[PROVIDED RECORDS — start]
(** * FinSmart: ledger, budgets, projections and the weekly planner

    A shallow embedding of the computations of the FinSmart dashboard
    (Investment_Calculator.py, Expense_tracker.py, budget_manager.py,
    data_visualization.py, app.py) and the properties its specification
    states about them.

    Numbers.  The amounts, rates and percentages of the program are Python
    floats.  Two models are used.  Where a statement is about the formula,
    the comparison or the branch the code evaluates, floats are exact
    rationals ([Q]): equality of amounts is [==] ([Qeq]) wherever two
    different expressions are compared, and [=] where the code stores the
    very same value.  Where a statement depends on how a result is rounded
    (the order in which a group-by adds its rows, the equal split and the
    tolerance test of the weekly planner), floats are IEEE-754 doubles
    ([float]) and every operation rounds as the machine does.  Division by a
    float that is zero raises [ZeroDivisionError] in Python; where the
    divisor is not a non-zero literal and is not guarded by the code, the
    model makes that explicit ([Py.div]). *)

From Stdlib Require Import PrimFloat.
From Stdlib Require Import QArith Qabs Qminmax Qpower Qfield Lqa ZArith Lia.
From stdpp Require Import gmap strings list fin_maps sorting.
[PROVIDED RECORDS — finish]
[PROVIDED RECORDS — start]
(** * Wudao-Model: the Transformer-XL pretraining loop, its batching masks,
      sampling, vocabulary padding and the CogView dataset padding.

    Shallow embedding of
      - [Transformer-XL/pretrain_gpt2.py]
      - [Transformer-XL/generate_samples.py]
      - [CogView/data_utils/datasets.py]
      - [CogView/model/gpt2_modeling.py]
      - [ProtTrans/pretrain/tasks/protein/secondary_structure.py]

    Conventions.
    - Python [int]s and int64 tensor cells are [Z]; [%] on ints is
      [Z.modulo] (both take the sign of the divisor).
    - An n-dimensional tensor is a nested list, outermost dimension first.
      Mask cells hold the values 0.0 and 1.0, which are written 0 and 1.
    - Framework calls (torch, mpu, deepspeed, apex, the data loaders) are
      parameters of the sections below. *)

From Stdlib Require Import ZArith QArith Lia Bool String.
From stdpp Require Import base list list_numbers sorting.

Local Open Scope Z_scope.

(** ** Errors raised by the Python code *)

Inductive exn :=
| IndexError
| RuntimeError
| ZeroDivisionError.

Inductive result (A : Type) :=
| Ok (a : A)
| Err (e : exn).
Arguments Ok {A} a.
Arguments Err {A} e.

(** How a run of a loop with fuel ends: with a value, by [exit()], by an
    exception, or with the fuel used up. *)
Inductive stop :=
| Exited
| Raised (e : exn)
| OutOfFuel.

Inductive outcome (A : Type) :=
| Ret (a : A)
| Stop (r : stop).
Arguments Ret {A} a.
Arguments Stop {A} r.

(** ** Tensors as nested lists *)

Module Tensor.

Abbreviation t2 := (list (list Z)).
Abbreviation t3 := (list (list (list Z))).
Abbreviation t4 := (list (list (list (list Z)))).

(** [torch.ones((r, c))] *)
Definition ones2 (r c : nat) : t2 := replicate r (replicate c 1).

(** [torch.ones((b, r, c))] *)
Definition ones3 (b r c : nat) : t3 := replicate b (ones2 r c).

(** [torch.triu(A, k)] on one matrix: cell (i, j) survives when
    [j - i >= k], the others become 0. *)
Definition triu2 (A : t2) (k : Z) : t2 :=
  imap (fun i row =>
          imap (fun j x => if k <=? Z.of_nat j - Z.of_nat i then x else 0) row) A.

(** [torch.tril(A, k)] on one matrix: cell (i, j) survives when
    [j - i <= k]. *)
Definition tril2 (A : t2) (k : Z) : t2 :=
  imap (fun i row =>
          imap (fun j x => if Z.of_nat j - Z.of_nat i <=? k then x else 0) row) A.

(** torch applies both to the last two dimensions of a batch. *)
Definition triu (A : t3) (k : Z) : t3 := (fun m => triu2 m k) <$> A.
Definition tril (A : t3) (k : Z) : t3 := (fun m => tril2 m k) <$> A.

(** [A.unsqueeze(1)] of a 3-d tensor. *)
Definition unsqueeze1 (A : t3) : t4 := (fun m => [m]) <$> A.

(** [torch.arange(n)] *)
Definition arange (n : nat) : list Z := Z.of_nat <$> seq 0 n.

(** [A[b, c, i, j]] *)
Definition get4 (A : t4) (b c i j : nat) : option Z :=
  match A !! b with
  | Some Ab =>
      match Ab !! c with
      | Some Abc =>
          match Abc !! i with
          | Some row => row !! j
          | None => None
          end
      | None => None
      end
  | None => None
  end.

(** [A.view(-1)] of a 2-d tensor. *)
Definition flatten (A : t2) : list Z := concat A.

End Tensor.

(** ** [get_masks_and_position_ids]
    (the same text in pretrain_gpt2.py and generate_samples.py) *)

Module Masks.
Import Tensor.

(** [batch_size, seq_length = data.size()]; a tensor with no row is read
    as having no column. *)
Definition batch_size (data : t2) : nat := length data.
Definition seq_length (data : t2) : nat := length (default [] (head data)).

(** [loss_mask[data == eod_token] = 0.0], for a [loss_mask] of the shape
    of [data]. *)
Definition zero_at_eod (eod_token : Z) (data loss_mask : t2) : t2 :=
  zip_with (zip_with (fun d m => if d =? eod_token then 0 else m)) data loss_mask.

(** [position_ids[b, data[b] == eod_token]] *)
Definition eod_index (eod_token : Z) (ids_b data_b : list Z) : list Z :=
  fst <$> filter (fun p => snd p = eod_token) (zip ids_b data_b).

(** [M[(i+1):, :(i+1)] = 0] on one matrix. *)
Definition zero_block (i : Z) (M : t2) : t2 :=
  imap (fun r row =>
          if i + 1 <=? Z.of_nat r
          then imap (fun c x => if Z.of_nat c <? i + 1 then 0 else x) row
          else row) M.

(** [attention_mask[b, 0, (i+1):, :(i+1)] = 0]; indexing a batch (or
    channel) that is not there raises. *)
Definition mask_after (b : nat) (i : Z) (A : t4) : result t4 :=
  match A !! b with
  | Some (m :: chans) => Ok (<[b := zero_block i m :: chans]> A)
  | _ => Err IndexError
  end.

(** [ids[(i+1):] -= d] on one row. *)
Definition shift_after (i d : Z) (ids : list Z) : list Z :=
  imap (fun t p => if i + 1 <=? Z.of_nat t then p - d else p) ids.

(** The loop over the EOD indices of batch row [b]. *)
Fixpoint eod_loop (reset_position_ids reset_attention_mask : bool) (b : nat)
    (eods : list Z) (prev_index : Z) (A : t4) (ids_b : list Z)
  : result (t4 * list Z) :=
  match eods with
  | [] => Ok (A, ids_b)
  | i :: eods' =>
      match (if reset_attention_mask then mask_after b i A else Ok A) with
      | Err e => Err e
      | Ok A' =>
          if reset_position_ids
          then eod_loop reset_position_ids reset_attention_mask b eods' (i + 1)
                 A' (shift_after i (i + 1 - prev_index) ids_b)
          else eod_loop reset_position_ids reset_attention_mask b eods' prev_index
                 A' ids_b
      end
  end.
[PROVIDED RECORDS — finish]
[PROVIDED RECORDS — start]
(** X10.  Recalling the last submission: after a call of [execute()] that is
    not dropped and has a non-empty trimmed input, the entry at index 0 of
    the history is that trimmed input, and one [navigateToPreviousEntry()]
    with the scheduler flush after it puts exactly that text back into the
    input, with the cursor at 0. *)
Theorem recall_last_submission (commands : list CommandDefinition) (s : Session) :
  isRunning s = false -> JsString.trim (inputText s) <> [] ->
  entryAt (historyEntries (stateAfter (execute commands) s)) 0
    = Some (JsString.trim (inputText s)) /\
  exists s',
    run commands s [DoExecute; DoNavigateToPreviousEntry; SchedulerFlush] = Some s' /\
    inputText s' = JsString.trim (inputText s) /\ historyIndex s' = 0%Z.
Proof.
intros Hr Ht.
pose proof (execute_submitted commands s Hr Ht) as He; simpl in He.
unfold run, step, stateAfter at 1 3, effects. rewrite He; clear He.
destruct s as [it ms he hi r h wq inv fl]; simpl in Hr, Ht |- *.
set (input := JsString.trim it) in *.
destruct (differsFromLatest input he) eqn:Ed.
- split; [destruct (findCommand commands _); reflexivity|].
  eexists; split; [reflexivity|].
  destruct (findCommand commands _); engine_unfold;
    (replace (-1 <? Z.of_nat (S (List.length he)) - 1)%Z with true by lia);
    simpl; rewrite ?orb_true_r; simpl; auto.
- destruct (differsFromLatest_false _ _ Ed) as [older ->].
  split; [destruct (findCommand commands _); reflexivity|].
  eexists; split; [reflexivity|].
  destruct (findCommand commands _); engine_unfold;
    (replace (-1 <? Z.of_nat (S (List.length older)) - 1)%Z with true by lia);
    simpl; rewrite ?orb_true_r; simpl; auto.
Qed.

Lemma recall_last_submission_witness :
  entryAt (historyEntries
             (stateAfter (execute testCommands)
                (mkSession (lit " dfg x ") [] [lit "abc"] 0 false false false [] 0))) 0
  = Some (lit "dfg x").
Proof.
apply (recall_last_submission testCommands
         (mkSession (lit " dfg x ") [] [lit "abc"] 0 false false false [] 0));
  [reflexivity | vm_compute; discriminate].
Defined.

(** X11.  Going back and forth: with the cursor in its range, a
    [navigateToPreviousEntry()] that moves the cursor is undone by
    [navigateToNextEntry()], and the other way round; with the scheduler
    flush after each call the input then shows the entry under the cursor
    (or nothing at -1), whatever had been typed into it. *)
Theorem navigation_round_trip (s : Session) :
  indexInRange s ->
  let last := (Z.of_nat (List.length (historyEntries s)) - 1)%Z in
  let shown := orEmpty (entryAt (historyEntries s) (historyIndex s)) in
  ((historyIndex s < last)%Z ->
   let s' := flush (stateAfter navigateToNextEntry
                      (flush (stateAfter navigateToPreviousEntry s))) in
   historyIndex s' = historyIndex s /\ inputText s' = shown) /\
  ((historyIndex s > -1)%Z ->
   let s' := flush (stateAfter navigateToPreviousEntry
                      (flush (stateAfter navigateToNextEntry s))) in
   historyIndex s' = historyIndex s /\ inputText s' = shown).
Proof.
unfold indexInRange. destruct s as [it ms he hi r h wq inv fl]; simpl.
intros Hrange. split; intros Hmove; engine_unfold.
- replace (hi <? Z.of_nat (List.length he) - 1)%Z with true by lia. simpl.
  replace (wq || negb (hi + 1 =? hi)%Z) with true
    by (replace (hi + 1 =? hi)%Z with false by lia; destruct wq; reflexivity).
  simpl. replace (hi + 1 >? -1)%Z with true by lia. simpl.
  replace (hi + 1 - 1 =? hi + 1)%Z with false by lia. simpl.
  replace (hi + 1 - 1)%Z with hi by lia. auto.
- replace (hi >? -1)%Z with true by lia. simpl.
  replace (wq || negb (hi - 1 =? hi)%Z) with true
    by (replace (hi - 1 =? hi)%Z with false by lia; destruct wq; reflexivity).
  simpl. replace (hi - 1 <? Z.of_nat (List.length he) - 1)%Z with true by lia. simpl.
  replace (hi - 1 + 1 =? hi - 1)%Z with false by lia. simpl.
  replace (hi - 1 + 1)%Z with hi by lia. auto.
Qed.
[PROVIDED RECORDS — finish]
■ EXERCISE DIRECTIONS ■
Output only an exact transcription of the lines above from the one with "(** * FinSmart: ledger, budgets, projections" up to and including the one with "states about them.".

■ FINISHED EXERCISE ■
(** * FinSmart: ledger, budgets, projections and the weekly planner

    A shallow embedding of the computations of the FinSmart dashboard
    (Investment_Calculator.py, Expense_tracker.py, budget_manager.py,
    data_visualization.py, app.py) and the properties its specification
    states about them.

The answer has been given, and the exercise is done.